If it were about incr'g your aerobic & anaerobic fitness ONLY, we'd surely find another way. But the thing is, people run up & down stairs in real life. People jump over rocks, gutters and curbs (or, at least, we should). We walk/run/jog on slippery, uneven surfaces. We change direction quickly and often (also on said surfaces). We do all of this while carrying unbalanced loads. In fact, anyone who lives an active lifestyle uses elements of a box jump many times throughout the day. 

The thing about GPP is we will train you in the gym in ways that you actually move in real life. This is as it should be. It also lies in stark contrast to how other methods (bodybuilding, circuit training, walking) would train you. They would never ask you to practice functional movements. They are only comfortable asking you to do slow movements, in singular planes of motion, without the presence of momentum or speed. It's not just wrong that they advocate this. In my mind it's irresponsible. Do they imagine you'll somehow obtain acumen for normal daily movement patterns without actually DOING these movements? Do they imagine leaving these natural elements of movement out of your training will help you to prevent injury?

That's just silly. It doesn't make sense. I mean, where on earth would this hold true? Could a pitcher become great at throwing a ball by just doing triceps extensions and lat pull-overs? Hell no. He'd suck. He'd also break. Not that triceps and lats work wouldn't help. It's just if that was ALL he did ...

We train not to suck at life. This mandates functional movement in our training. It mandates that we move backwards, forward, side to side, up and down & transversely. Sometimes altogether. Often under load. NOT training like this would be inefficient, irresponsible and would cause injuries. In life - where it counts.


With all of that said (above) it seems prudent to point out that there are, of course, stages to any training program. Those who practice life (workout) at speeds and loads which are completely unfamiliar to them are setting themselves up for failure and catastrophic injury. For those who would wear these attributes as badges of honor... read no further. For the rest of us ... read on.
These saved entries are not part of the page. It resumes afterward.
Lemma leaf_hash_length input : length (leaf_hash input) = 32%nat.
Proof. destruct input; [apply keccak256_length|done]. Qed.

(** The leaf of the proof: refused only if the unrelated leaf is at the key's own path. *)
Definition unrelated (p : SMTVerifierCompactProof) : Prop :=
  vp_Value p = DEFAULT_VALUE → vp_NonMembershipLeafPath p ≠ DEFAULT_VALUE →
  vp_NonMembershipLeafPath p ≠ keccak256 (vp_Key p).

#[export] Instance unrelated_dec p : Decision (unrelated p).
Proof. unfold unrelated. apply _. Defined.

Lemma computeProofLeaf_spec buf p :
  length buf = 96%nat → proof_wf p →
  if decide (unrelated p)
  then ∃ buf', length buf' = 96%nat ∧
    _computeProofLeaf buf (keccak256 (vp_Key p)) p = Ok (buf', leaf_hash (leaf_input p))
  else _computeProofLeaf buf (keccak256 (vp_Key p)) p = Err "nonMembershipLeaf not unrelated"%string.
Proof.
  intros Hb [Hv _ _ Hlp Hlv]. unfold _computeProofLeaf, leaf_input, unrelated.
  change (replicate 32 0) with DEFAULT_VALUE.
  destruct (decide (vp_Value p = DEFAULT_VALUE)) as [Hz|Hz].
  - rewrite bool_decide_true by done.
    destruct (decide (vp_NonMembershipLeafPath p = DEFAULT_VALUE)) as [Hp|Hp].
    { rewrite bool_decide_true, decide_True by (done || by intros). by exists buf. }
    rewrite (bool_decide_false (_ = DEFAULT_VALUE)) by done.
    destruct (decide (vp_NonMembershipLeafPath p = keccak256 (vp_Key p))) as [He|He].
    + rewrite decide_False by (intros Hn; by apply Hn). rewrite bool_decide_true by done. done.
    + rewrite decide_True by done. rewrite bool_decide_false by done. cbn [negb require res_bind].
      destruct (hashNode_spec buf LEAF_NODE_PREFIX _ _ Hb Hlp Hlv) as [Hl Hh].
      eexists. split; [exact Hl|]. rewrite (surjective_pairing (_hashNode _ _ _ _)). do 2 f_equal. exact Hh.
  - rewrite bool_decide_false, decide_True by (done || by intros).
    destruct (hashNode_spec buf LEAF_NODE_PREFIX (keccak256 (vp_Key p)) _ Hb (keccak256_length _) Hv) as [Hl Hh].
    eexists. split; [exact Hl|]. rewrite (surjective_pairing (_hashNode _ _ _ _)). do 2 f_equal. exact Hh.
Qed.

(** The conditions under which a proof is accepted. *)
Record proves (root : bytes) (p : SMTVerifierCompactProof) : Prop := {
  pr_given : Z.of_nat (length (vp_SideNodes p)) ≤ 256;
  pr_depth : vp_NumSideNodes p ≤ 256;
  pr_unrelated : unrelated p;
  pr_sides : Z.of_nat (length (proof_sides p)) = vp_NumSideNodes p;
  pr_root : root = descend (keccak256 (vp_Key p)) 0 (proof_sides p) (leaf_hash (leaf_input p)) }.

Lemma computeProofRoot_spec p :
  proof_wf p → vp_NumSideNodes p ≤ 256 → unrelated p →
  _computeProofRoot p =
  if decide (Z.of_nat (length (proof_sides p)) = vp_NumSideNodes p)
  then Ok (descend (keccak256 (vp_Key p)) 0 (proof_sides p) (leaf_hash (leaf_input p))) else Panic.
Proof.
  intros Hwf Hn Hu. pose proof (wf_num _ Hwf) as Hnum. unfold _computeProofRoot.
  pose proof (computeProofLeaf_spec (replicate 96 0) p (length_replicate _ _) Hwf) as Hleaf.
  rewrite decide_True in Hleaf by done. destruct Hleaf as (buf & Hb & ->). cbn [res_bind fst snd].
  unfold checked. rewrite bool_decide_true by lia. cbn [res_bind].
  rewrite (root_loop_spec p (keccak256 (vp_Key p)) (vp_NumSideNodes p))
    by (apply leaf_hash_length || apply (wf_sides _ Hwf) || done || lia).
  rewrite drop_0. unfold proof_sides. rewrite length_reverse, climb_descend.
  repeat case_decide; try done; lia.
Qed.

Lemma verifyProof_ok root p : proof_wf p → verifyProof root p = Ok true ↔ proves root p.
Proof.
  intros Hwf. unfold verifyProof, require, MAX_DEPTH. split.
  - destruct (_ && _) eqn:Hc; [|done]. apply andb_true_iff in Hc as [Hg%Z.leb_le Hn%Z.leb_le]. cbn [res_bind].
    destruct (decide (unrelated p)) as [Hu|Hu].
    + rewrite computeProofRoot_spec by done. case_decide as Hs; [|done].
      cbn [res_bind]. intros [= Hr%bool_decide_eq_true]. by split.
    + unfold _computeProofRoot.
      pose proof (computeProofLeaf_spec (replicate 96 0) p (length_replicate _ _) Hwf) as Hleaf.
      rewrite decide_False in Hleaf by done. rewrite Hleaf. done.
  - intros [Hg Hn Hu Hs Hr]. rewrite (proj2 (Z.leb_le _ _) Hg), (proj2 (Z.leb_le _ _) Hn). cbn [andb res_bind].
    rewrite computeProofRoot_spec, decide_True by done. cbn [res_bind]. by rewrite bool_decide_true.
Qed.

(** ** One value per key and root *)

Lemma descend_length path d sides leaf : length leaf = 32%nat → length (descend path d sides leaf) = 32%nat.
Proof. destruct sides; [done|]. intros _. apply keccak256_length. Qed.

Lemma cons_subseteq {X} (x : X) l k : x :: l ⊆ k → x ∈ k ∧ l ⊆ k.
Proof. intros Hs. split; [apply Hs; constructor|]. intros y Hy. apply Hs. by constructor. Qed.

Lemma node_input_inj b c s c' s' :
  length c = length c' → length s = length s' → node_input b c s = node_input b c' s' → c = c' ∧ s = s'.
Proof.
  unfold node_input. intros Hc Hs Heq. injection Heq as Heq.
  destruct b; apply app_inj_1 in Heq as [-> ->]; done.
Qed.

(** Two paths with one hash at their top are the same as far as the shorter goes. *)
Lemma descend_agree path inputs s1 : ∀ s2 d l1 l2,
  collision_free inputs → descend_inputs path d s1 l1 ⊆ inputs → descend_inputs path d s2 l2 ⊆ inputs →
  length l1 = 32%nat → length l2 = 32%nat →
  Forall (λ s, length s = 32%nat) s1 → Forall (λ s, length s = 32%nat) s2 →
  descend path d s1 l1 = descend path d s2 l2 →
  ∃ d' s, (l1 = descend path d' s l2 ∧ descend_inputs path d' s l2 ⊆ inputs) ∨
          (l2 = descend path d' s l1 ∧ descend_inputs path d' s l1 ⊆ inputs).
Proof.
  induction s1 as [|x s1 IH]; intros s2 d l1 l2 Hcf Hi1 Hi2 Hl1 Hl2 Hs1 Hs2 Heq.
  { exists d, s2. by left. }
  destruct s2 as [|y s2]; [exists d, (x :: s1); by right|].
  apply Forall_cons in Hs1 as [Hx Hs1], Hs2 as [Hy Hs2]. cbn [descend descend_inputs] in *.
  apply cons_subseteq in Hi1 as [Hin1 Hi1], Hi2 as [Hin2 Hi2].
  apply (collision_free_inj inputs) in Heq; [|done..].
  apply node_input_inj in Heq as [Heq _]; [|by rewrite !descend_length|by rewrite Hx, Hy].
  by apply (IH s2 (S d)).
Qed.

(** A leaf is not an inner node. *)
Lemma leaf_not_inner path inputs d s l input :
  collision_free inputs → option_list input ⊆ inputs → descend_inputs path d s l ⊆ inputs →
  (∀ x, input = Some x → ∃ p v, x = leaf_node p v) → leaf_hash input = descend path d s l → s = [].
Proof.
  intros Hcf Hin Hi Hleaf Heq. destruct s as [|x s]; [done|]. exfalso. cbn [descend descend_inputs] in *.
  apply cons_subseteq in Hi as [Hi _].
  destruct input as [z|]; cbn [leaf_hash from_option option_list] in *.
  - destruct (Hleaf z) as (p & v & ->); [done|].
    apply (collision_free_inj inputs) in Heq; [done|done|apply Hin; constructor|done].
  - symmetry in Heq. by apply (collision_free_nonzero inputs) in Heq.
Qed.

Lemma leaf_hash_inj inputs i1 i2 :
  collision_free inputs → option_list i1 ⊆ inputs → option_list i2 ⊆ inputs →
  leaf_hash i1 = leaf_hash i2 → i1 = i2.
Proof.
  intros Hcf H1 H2 Heq. destruct i1 as [x|], i2 as [y|]; cbn [leaf_hash from_option option_list] in *; [| | |done].
  - f_equal. apply (collision_free_inj inputs); [done|apply H1; constructor|apply H2; constructor|done].
  - apply (collision_free_nonzero inputs) in Heq; [done|done|apply H1; constructor].
  - symmetry in Heq. apply (collision_free_nonzero inputs) in Heq; [done|done|apply H2; constructor].
Qed.

Lemma leaf_input_shape p x : leaf_input p = Some x → ∃ q v, x = leaf_node q v.
Proof. unfold leaf_input. repeat case_decide; intros [= <-]; eauto. Qed.

Lemma leaf_node_inj p v p' v' : length p = length p' → leaf_node p v = leaf_node p' v' → p = p' ∧ v = v'.
Proof. unfold leaf_node. intros Hl [= Heq]. by apply app_inj_1 in Heq. Qed.

(** The leaf determines the value. *)
Lemma leaf_input_value p1 p2 :
  proof_wf p1 → proof_wf p2 → unrelated p1 → unrelated p2 → vp_Key p1 = vp_Key p2 →
  leaf_input p1 = leaf_input p2 → vp_Value p1 = vp_Value p2.
Proof.
  intros [? _ _ ? _] [? _ _ ? _] Hu1 Hu2 Hk. unfold leaf_input, unrelated in *. rewrite Hk in *.
  assert (length (keccak256 (vp_Key p2)) = 32%nat) by apply keccak256_length.
  repeat case_decide; try congruence; intros [= Heq]; apply app_inj_1 in Heq as [Hp Hv]; try congruence;
    exfalso; naive_solver.
Qed.

Lemma proof_sides_words p : proof_wf p → Forall (λ s, length s = 32%nat) (proof_sides p).
Proof. intros Hwf. apply Forall_reverse, resolve_words, (wf_sides _ Hwf). Qed.

(** The root fixes the leaf a key's path ends at. *)
Lemma descend_leaf path inputs s1 s2 i1 i2 :
  collision_free inputs →
  option_list i1 ⊆ inputs → option_list i2 ⊆ inputs →
  descend_inputs path 0 s1 (leaf_hash i1) ⊆ inputs → descend_inputs path 0 s2 (leaf_hash i2) ⊆ inputs →
  (∀ x, i1 = Some x → ∃ p v, x = leaf_node p v) → (∀ x, i2 = Some x → ∃ p v, x = leaf_node p v) →
  Forall (λ s, length s = 32%nat) s1 → Forall (λ s, length s = 32%nat) s2 →
  descend path 0 s1 (leaf_hash i1) = descend path 0 s2 (leaf_hash i2) → i1 = i2.
Proof.
  intros Hcf Ho1 Ho2 Hi1 Hi2 Hsh1 Hsh2 Hs1 Hs2 Heq. apply (leaf_hash_inj inputs); [done..|].
  destruct (descend_agree path inputs s1 s2 0 (leaf_hash i1) (leaf_hash i2))
    as (d & s & [[Hd Hin]|[Hd Hin]]); [done|done|done|apply leaf_hash_length..|done|done|done| |].
  - by rewrite (leaf_not_inner path inputs d s (leaf_hash i2) i1) in Hd.
  - by rewrite (leaf_not_inner path inputs d s (leaf_hash i1) i2) in Hd.
Qed.

Lemma accepted_values_agree root p1 p2 :
  proof_wf p1 → proof_wf p2 → vp_Key p1 = vp_Key p2 → collision_free (proof_inputs p1 ++ proof_inputs p2) →
  proves root p1 → proves root p2 → vp_Value p1 = vp_Value p2.
Proof.
  intros Hw1 Hw2 Hk Hcf [_ _ Hu1 _ Hr1] [_ _ Hu2 _ Hr2].
  apply leaf_input_value; [done..|]. unfold proof_inputs in Hcf. rewrite Hk in *. rewrite Hr2 in Hr1.
  symmetry in Hr1. eapply (descend_leaf (keccak256 (vp_Key p2)) _ (proof_sides p1) (proof_sides p2));
    [exact Hcf|set_solver..| | | | |exact Hr1]; first [apply leaf_input_shape|by apply proof_sides_words].
Qed.

End Theory.

(** ** The reference: tries with leaves at any depth *)

Inductive tree : Type :=
| TNil
| TLeaf (path value : bytes)
| TInner (left right : tree).

Section Tree.
Context `{H : HashOps} {HL : HashLaws H}.

Fixpoint tree_root (t : tree) : bytes :=
  match t with
  | TNil => DEFAULT_VALUE
  | TLeaf path value => keccak256 (leaf_node path value)
  | TInner l r => keccak256 (node_input false (tree_root l) (tree_root r))
  end.

Fixpoint tree_inputs (t : tree) : list bytes :=
  match t with
  | TNil => []
  | TLeaf path value => [leaf_node path value]
  | TInner l r => node_input false (tree_root l) (tree_root r) :: tree_inputs l ++ tree_inputs r
  end.

Fixpoint tree_leaves (t : tree) : list (bytes * bytes) :=
  match t with
  | TNil => []
  | TLeaf path value => [(path, value)]
  | TInner l r => tree_leaves l ++ tree_leaves r
  end.

(** The siblings along a path, the topmost first, and the leaf or empty node at its end. *)
Fixpoint tree_sides (path : bytes) (d : nat) (t : tree) : list bytes :=
  match t with
  | TInner l r =>
      if path_bit path d then tree_root l :: tree_sides path (S d) r else tree_root r :: tree_sides path (S d) l
  | _ => []
  end.

Fixpoint tree_end (path : bytes) (d : nat) (t : tree) : option (bytes * bytes) :=
  match t with
  | TNil => None
  | TLeaf p v => Some (p, v)
  | TInner l r => if path_bit path d then tree_end path (S d) r else tree_end path (S d) l
  end.

Definition end_input (e : option (bytes * bytes)) : option bytes := (λ pv, leaf_node pv.1 pv.2) <$> e.

(** The value of a path, and the leaf of another path in its place. *)
Definition tree_lookup (path : bytes) (t : tree) : option bytes :=
  match tree_end path 0 t with
  | Some (p, v) => if decide (p = path) then Some v else None
  | None => None
  end.
Definition other_leaf (path : bytes) (t : tree) : option (bytes * bytes) :=
  match tree_end path 0 t with
  | Some (p, v) => if decide (p = path) then None else Some (p, v)
  | None => None
  end.

Definition word_leaves (t : tree) : Prop :=
  Forall (λ pv, length pv.1 = 32%nat ∧ length pv.2 = 32%nat) (tree_leaves t).

Lemma tree_root_length t : length (tree_root t) = 32%nat.
Proof. destruct t; [done|apply keccak256_length..]. Qed.

Lemma tree_sides_words path d t : Forall (λ s, length s = 32%nat) (tree_sides path d t).
Proof.
  revert d. induction t as [| |l IHl r IHr]; intros d; simpl; [constructor..|].
  destruct (path_bit path d); constructor; auto using tree_root_length.
Qed.

Lemma tree_end_leaf path d t pv : tree_end path d t = Some pv → pv ∈ tree_leaves t.
Proof.
  revert d. induction t as [|p v|l IHl r IHr]; intros d; simpl; [done|intros [= <-]; constructor|].
  destruct (path_bit path d); intros Hd; apply elem_of_app; eauto.
Qed.

Lemma tree_end_input path d t : option_list (end_input (tree_end path d t)) ⊆ tree_inputs t.
Proof.
  revert d. induction t as [|p v|l IHl r IHr]; intros d; simpl; [done..|].
  destruct (path_bit path d); [specialize (IHr (S d))|specialize (IHl (S d))]; set_solver.
Qed.

(** The hashes along a path are those of the trie. *)
Lemma tree_descend path d t :
  descend path d (tree_sides path d t) (leaf_hash (end_input (tree_end path d t))) = tree_root t.
Proof.
  revert d. induction t as [|p v|l IHl r IHr]; intros d; simpl; [done..|].
  destruct (path_bit path d) eqn:Hb; simpl; rewrite Hb; [by rewrite IHr|by rewrite IHl].
Qed.

Lemma tree_descend_inputs path d t :
  descend_inputs path d (tree_sides path d t) (leaf_hash (end_input (tree_end path d t))) ⊆ tree_inputs t.
Proof.
  revert d. induction t as [|p v|l IHl r IHr]; intros d; simpl; [apply list_subseteq_nil..|].
  destruct (path_bit path d) eqn:Hb; simpl; rewrite Hb, tree_descend;
    [specialize (IHr (S d))|specialize (IHl (S d))]; set_solver.
Qed.

Lemma end_input_shape e x : end_input e = Some x → ∃ p v, x = leaf_node p v.
Proof. destruct e as [[p v]|]; intros [= <-]; eauto. Qed.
Box Jumps can be sneaky. They don't always give you a warning before they detonate. Neither do they limit their mayhem to only the inexperienced and/or out of shape. The good Dr. (AF) proves this (There might be a couple of folks in the world AS fit as AF, but NOBODY more).

Here are our best suggestions for avoiding Achilles tendon failure: 

  1. Take a good long warm-up.
  2. Do lots of light stretching. Do this daily.
  3. Progressively warm up to the 15" box. 
  4. Work on your form. Jumping too far backwards and immediately springing back up places more stress on the tendon.
  5. If you are lucky enough to get a warning - heed it.
  6. If you are over 40 - consider the video below.
  7. If you are tired - skip them.
  8. If you already did them this week, and it's been a long time since you did them last step them (R+L=2), or do the OG alt.

I haven't bounced out of the bottom of a box jump for a couple of years. I do the alt. below. I got a warning a couple years back and haven't been tempted to push my luck since then. Not that I believe this will absolve me. It seems like when it comes to Achilles tendon injuries, when it's your day - its YOUR day, man. My dad blew his up in his early 40s pushing a car out of a snowbank. I saw a soccer coach (late 30s) blow his when he turned to yell at a player. A friend of mine was jogging down the court in a friendly pick-up basketball game. He wasn't sprinting. He wasn't leaping. He wasn't changing directions. He was just jogging down the court. Said he thought someone ran up behind him and kicked him in the leg. 

Finally, when in doubt - sit it out!